Une belle couverture soleil, douce comme le sable de Tahiti (bien sûr) et un très beau titre emprunté à Jean-Jacques Goldman, qui a bien voulu qu'on le réutilise.
Vous n'y trouverez pas de lagon ni de cocotiers, mais un lonesome guitariste ténébreux, une jeune parapentiste incollable en western des années 70, un vide-grenier pour les faire se rencontrer, Lou Reed et les Pixies à fond, de la danse qui résonne comme un défi et beaucoup, beaucoup d'amour (mais qui ne dégouline pas, rassurez-vous).
J'espère qu'il vous plaira !
Extrait
Je n’ai pas remarqué Joanna tout de
suite.
Au départ, j’étais trop absorbé dans l’installation de mon stand : PSP, jeux vidéo, DVD et collection de Tom-Tom et Nana bien en évidence (une valeur sûre, récupérée chez la voisine), boites de playmobils savamment entassées en pyramide, biographie de Jimmy Hendrix (je l’ai en double) et vieilles tablatures de guitare disposées en éventail devant un saladier rempli de mini-snickers.
Ce n’est qu’après avoir fini de vérifier toutes mes étiquettes et pris des décisions commerciales stratégiques (du genre « 1 livre offert pour 5 achetés ») que j’ai commencé à pouvoir envisager la vie en dehors des six mètres carrés qui m’avaient été attribués.
J’ai d’abord examiné les stands qui me côtoyaient, avec l’œil méfiant du commerçant qui jauge la concurrence.
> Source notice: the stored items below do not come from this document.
Definition truncated_disk : Disk :=
  mkDisk true
         (Some (le_split 4 2 ++ le_split 4 1 ++ truncated_payload))
         (Some (Some (Json.Arr (map Persist.metadata_of
                                    [mkIndexEntry doc0 []; mkIndexEntry doc1 []])))).

Fixpoint replicate (n : nat) (c : ascii) : string :=
  match n with
  | O => EmptyString
  | S n' => String c (replicate n' c)
  end.

(** A chunk of 1000 characters. *)
Definition long_doc : Document :=
  mkDocument "doc-0" "data/a.txt" (replicate 1000 "a"%char).

(** A chunk of 800 characters. *)
Definition full_doc : Document :=
  mkDocument "doc-0" "data/a.txt" (replicate 800 "a"%char).

(** A chunk of 1000 characters from a file whose path has 200 characters. *)
Definition long_path_doc : Document :=
  mkDocument "doc-0" ("data/" ++ replicate 191 "n"%char ++ ".txt")
             (replicate 1000 "a"%char).

Definition abc : string :=
  "A" ++ Chunker.separator ++ "B" ++ Chunker.separator ++ "C".

Definition corpus : list Chunker.DirEntry :=
  [Chunker.mkDirEntry true "data/a.txt" ".txt" (Some abc);
   Chunker.mkDirEntry false "data/sub" "" None;
   Chunker.mkDirEntry true "data/b.txt" ".txt"
     (Some (Chunker.separator ++ "D" ++ Chunker.separator)%string)].

End Sample.
(** * The rest of main.cpp *)

(** ** Small utilities: runCommand *)

Module Command.

Definition nul : ascii := "000"%char.

(** fgets(buffer, size, pipe) with size = n + 1, on the characters the pipe
    still holds: at most n of them are stored, and none after a newline.
    The result is what the buffer holds and what the pipe keeps. *)
Fixpoint fgets (n : nat) (pipe : string) : string * string :=
  match n, pipe with
  | S n', String c pipe' =>
      if Ascii.eqb c Chunker.newline then (String c EmptyString, pipe')
      else let '(buffer, rest) := fgets n' pipe' in (String c buffer, rest)
  | _, _ => (EmptyString, pipe)
  end.

(** The buffer read as a C string, which is what [result += buffer]
    appends: its characters before the first NUL. *)
Fixpoint c_str (buffer : string) : string :=
  match buffer with
  | EmptyString => EmptyString
  | String c buffer' =>
      if Ascii.eqb c nul then EmptyString else String c (c_str buffer')
  end.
A ma droite, une femme en blouse fleurie vendait un tas impressionnant d’articles de puériculture. Le lit, la poussette, la chaise bébé et les valises sous les yeux allaient par paire, j’en déduisis que ses enfants aussi. À ma gauche, une fille de 14/15 ans, plus gothique qu’une cathédrale vouée à l’Antéchrist, surveillait ses Barbie en mâchant méchamment du chewing-gum. Je me suis demandé quelle gamine de 6 ans allait bien pouvoir s’en approcher autrement qu’en y étant poussée par un grand frère sadique ou des parents maltraitants. La gothique a brusquement tourné son air lugubre et son mâchonnement vers moi, avant de se mettre à me reluquer avec une mine sinistre et gourmande à la fois.
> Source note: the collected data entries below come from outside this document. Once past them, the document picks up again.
(** ** load_data *)

Section load_data.
Context `{TextLib}.

(** [pd.to_numeric(series, errors="coerce")], cell by cell. *)
Definition to_numeric (c : raw) : fcell :=
  match c with
  | RNum q => Some q
  | RText s => parse_number s
  | RNaN => None
  end.

(** [series.astype(str)], cell by cell: NaN becomes the text [nan]. *)
Definition astype_str (c : raw) : string :=
  match c with
  | RNum q => repr_number q
  | RText s => s
  | RNaN => "nan"
  end.

(** The rescaling mask of line 27. *)
Definition mask_scaled (lat lon : list fcell) : list bool :=
  zip_with orb (map (abs_gt 90) lat) (map (abs_gt 180) lon).

Definition is_whole (q : Q) : bool :=
  (Qnum q mod Zpos (Qden q) =? 0)%Z.

Definition Q_to_Z (q : Q) : Z := (Qnum q / Zpos (Qden q))%Z.

Definition int64_min : Z := - 2 ^ 63.
Definition int64_max : Z := 2 ^ 63 - 1.

(** A float the [Int64] cast accepts: NaN, or a whole number that fits. *)
Definition safe_int64 (c : fcell) : bool :=
  match c with
  | None => true
  | Some q =>
      is_whole q && (int64_min <=? Q_to_Z q)%Z && (Q_to_Z q <=? int64_max)%Z
  end.

(** [series.astype("Int64")] on a float column: NaN becomes [<NA>]; the
    cast compares the truncated values with the originals and raises when
    they differ anywhere in the column. *)
Definition astype_Int64 (col : list fcell) : result (list (option Z)) :=
  if forallb safe_int64 col
  then Ok (map (option_map Q_to_Z) col)
  else Raise (TypeError "cannot safely cast non-equivalent float64 to int64").

Definition load_data (df : list RawRow) : result (list Row) :=
  (* lines 20-22 *)
  let lat := map (fun r => to_numeric (raw_Latitude r)) df in
  let lon := map (fun r => to_numeric (raw_Longitude r)) df in
  (* lines 26-29 *)
  let mask := mask_scaled lat lon in
  let lat' := loc_set mask (map (fdiv 10000) (loc_get mask lat)) lat in
  let lon' := loc_set mask (map (fdiv 10000) (loc_get mask lon)) lon in
  (* lines 32-33 *)
  match astype_Int64 (map (fun r => to_numeric (raw_Jaar r)) df) with
  | Raise e => Raise e
  | Ok jaar =>
      (* lines 34-35 *)
      let waarde := map (fun r => to_numeric (raw_Waarde r)) df in
      (* lines 38-40 *)
      let text (f : RawRow -> raw) := map (fun r => str_strip (astype_str (f r))) df in
      let locatie := text raw_Locatie in
      let pfas := text raw_PFAS in
      let bron := text raw_Bron in
      let medium := text raw_Medium in
      let sampletype := text raw_Sampletype in
      let eenheid := text raw_Eenheid in
      Ok (imap (fun i r =>
            {| Locatie := locatie !!! i;
               PFAS := pfas !!! i;
               Bron := bron !!! i;
               Medium := medium !!! i;
               Sampletype := sampletype !!! i;
               Eenheid := eenheid !!! i;
               Jaar := jaar !!! i;
               Waarde := waarde !!! i;
               Latitude := lat' !!! i;
               Longitude := lon' !!! i;
               LOQ_flag := raw_LOQ_flag r |}) df)
  end.

End load_data.

(** ** Generic table routines *)

(** A stable sort: [insert_by] puts [x] in front of the first element it
    does not come after, so equal keys keep the order of the input.  It
    stands for [sort_values] on several keys, which pandas runs with a
    stable lexicographic sort. *)
Fixpoint insert_by {A} (leb : A -> A -> bool) (x : A) (l : list A) : list A :=
  match l with
  | [] => [x]
  | y :: l' => if leb x y then x :: l else y :: insert_by leb x l'
  end.

Definition sort_by {A} (leb : A -> A -> bool) (l : list A) : list A :=
  foldr (insert_by leb) [] l.

(** The distinct keys of a column, first occurrences kept. *)
Fixpoint nub_by {K} (eqb : K -> K -> bool) (l : list K) : list K :=
  match l with
  | [] => []
  | k :: l' => k :: filter (fun k' => negb (eqb k k')) (nub_by eqb l')
  end.

(** [series.unique()]: the distinct values in order of first appearance. *)
Definition unique {A} `{EqDecision A} (l : list A) : list A :=
  nub_by (fun a b => bool_decide (a = b)) l.

(** [df.groupby(key)]: one group per distinct key, each holding the rows
    of that key in index order; [sort=True] orders the groups by key. *)
Definition groupby {A K} (eqb leb : K -> K -> bool) (key : A -> K)
    (df : list A) : list (K * list A) :=
  map (fun k => (k, filter (fun r => eqb k (key r)) df))
      (sort_by leb (nub_by eqb (map key df))).

(** Sum and mean of a float column without NaN. *)
Definition Qsum (l : list Q) : Q := foldr Qplus 0%Q l.
Definition Qmean (l : list Q) : Q := (Qsum l / inject_Z (Z.of_nat (length l)))%Q.

(** [series.median()]: NaN cells are skipped; an empty series gives NaN. *)
Definition median (col : list fcell) : fcell :=
  let xs := sort_by Qle_bool (omap id col) in
  let n := length xs in
  if (n =? 0)%nat then None
  else if Nat.odd n then xs !! (n / 2)%nat
  else match xs !! (n / 2 - 1)%nat, xs !! (n / 2)%nat with
       | Some a, Some b => Some ((a + b) / 2)%Q
       | _, _ => None
       end.

(** The first median is not below the second; a missing median is below
    every number. *)
Definition median_ge (a b : string * fcell) : Prop :=
  match a.2, b.2 with
  | Some x, Some y => (y <= x)%Q
  | None, Some _ => False
  | _, _ => True
  end.

(** [series.sort_values(ascending=False)] on the medians per location.
    pandas sorts a single column with quicksort unless told otherwise, and
    quicksort is not stable: the result holds the entries of the series,
    highest first and NaN last ([sort_values_spec]), and the order among
    equal medians is the library's. *)
Class SeriesSort := {
  sort_values : list (string * fcell) -> list (string * fcell)
}.

Definition sort_values_spec `{SeriesSort} : Prop :=
  forall s, sort_values s ≡ₚ s /\ StronglySorted median_ge (sort_values s).

Definition Qlt_bool (x y : Q) : bool := negb (Qle_bool y x).

(** ** make_map *)

Definition pfas_priority : list string :=
  [ "PFOS"; "PFOA"; "PFHxS"; "PFNA"; "PFHxA"; "PFBS"; "PFPeA"; "PFPeS";
    "PFHpA"; "PFHpS"; "PFDA"; "PFUnDA"; "PFDoDA"; "GenX"; "HFPO-DA" ].

(** [{p: i for i, p in enumerate(pfas_priority)}]: a later entry of an
    equal key would replace the earlier one. *)
Definition priority_rank : gmap string Z :=
  foldl (fun m ip => <[ip.2 := ip.1]> m) ∅
        (imap (fun i p => (Z.of_nat i, p)) pfas_priority).

Definition default_rank : Z := 9999.

Definition max_rows : nat := 80.

(** The three helper columns of lines 162-164. *)
Definition pfas_rank (r : Row) : Z := default default_rank (priority_rank !! PFAS r).
Definition jaar_sort (r : Row) : Z := default (-1) (Jaar r).
Definition waarde_sort (r : Row) : Q := default (-1)%Q (Waarde r).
Par réflexe, j’ai aussitôt reporté mes yeux n’importe où ailleurs, en l’occurrence en face de moi, de l’autre côté de l’allée.
Et là, BAM. La claque de ma vie.
Et pourtant, on peut dire que je m’y connais, en matière de jolies filles. En quinze ans, je dois dire que j’en avais embrassé un paquet. Mais aucune, ni Jenny (the bombe du collège, toutes classes confondues), Sarah, Vanessa et Malika (meilleurs souvenirs en « -a »), Margot et Louise (stage guitare de l’été dernier) ou même l’incroyable Alizée (la fille de la voisine de mes grands-parents, 2 ans de plus que moi, mon premier « vrai » flirt avec les mains et tout, et accessoirement, copine officielle de Luc, mon grand frère) n’avait réussi à me troubler autant. En trois millisecondes, elle avait réussi à faire disparaître toute trace de salive de ma bouche, à me vriller l’estomac comme on essore une serviette mouillée, à me faire palpiter le cœur jusque dans les globules. C’était comme si j’avais perdu la télécommande de mon corps et qu’un savant fou avait décidé de tester toutes les combinaisons de touches à la fois.
Un type haut comme un mur s’est arrêté devant mon stand, a plongé une main velue dans le saladier de snickers en marmottant des remerciements, avant de se lancer dans un examen minutieux de mes boites de playmobils.
- C’est la série de 1983, ton bateau pirate ?
Je me suis contenté de hausser les épaules, tout en me penchant sur la droite pour m’assurer que la fille était toujours de l’autre côté, que je n’avais pas rêvé, qu’elle n’était pas une mystérieuse apparition au milieu d’un bric-à-brac d’occasion, façon Madone des Vide-greniers, Icône des débarras. Elle avait une moue très singulière, légèrement boudeuse, et un air à la fois vulnérable et déterminé, qui me parut complètement irrésistible, comme celui d’un petit chat décidé à obtenir du lait.
En fait, elle ressemblait à Lana Del Rey. En mieux. Non, c’était plutôt Lana Del Rey qui lui ressemblait.
Tandis que sidéré et émerveillé, j’admirais l’évidence, le mur, lui, continuait son monologue :
- C’est la seule qui manque à ma collection, alors tu comprends, si je la trouvais…
Derrière ces mots transparents, la fille était toujours là, entre les iron men en plastique et le bouquet de chapeaux, avec ses épaules à la rondeur nacrée, ses lèvres charnues, ses mèches de chocolat qui éparpillaient la lumière tout autour.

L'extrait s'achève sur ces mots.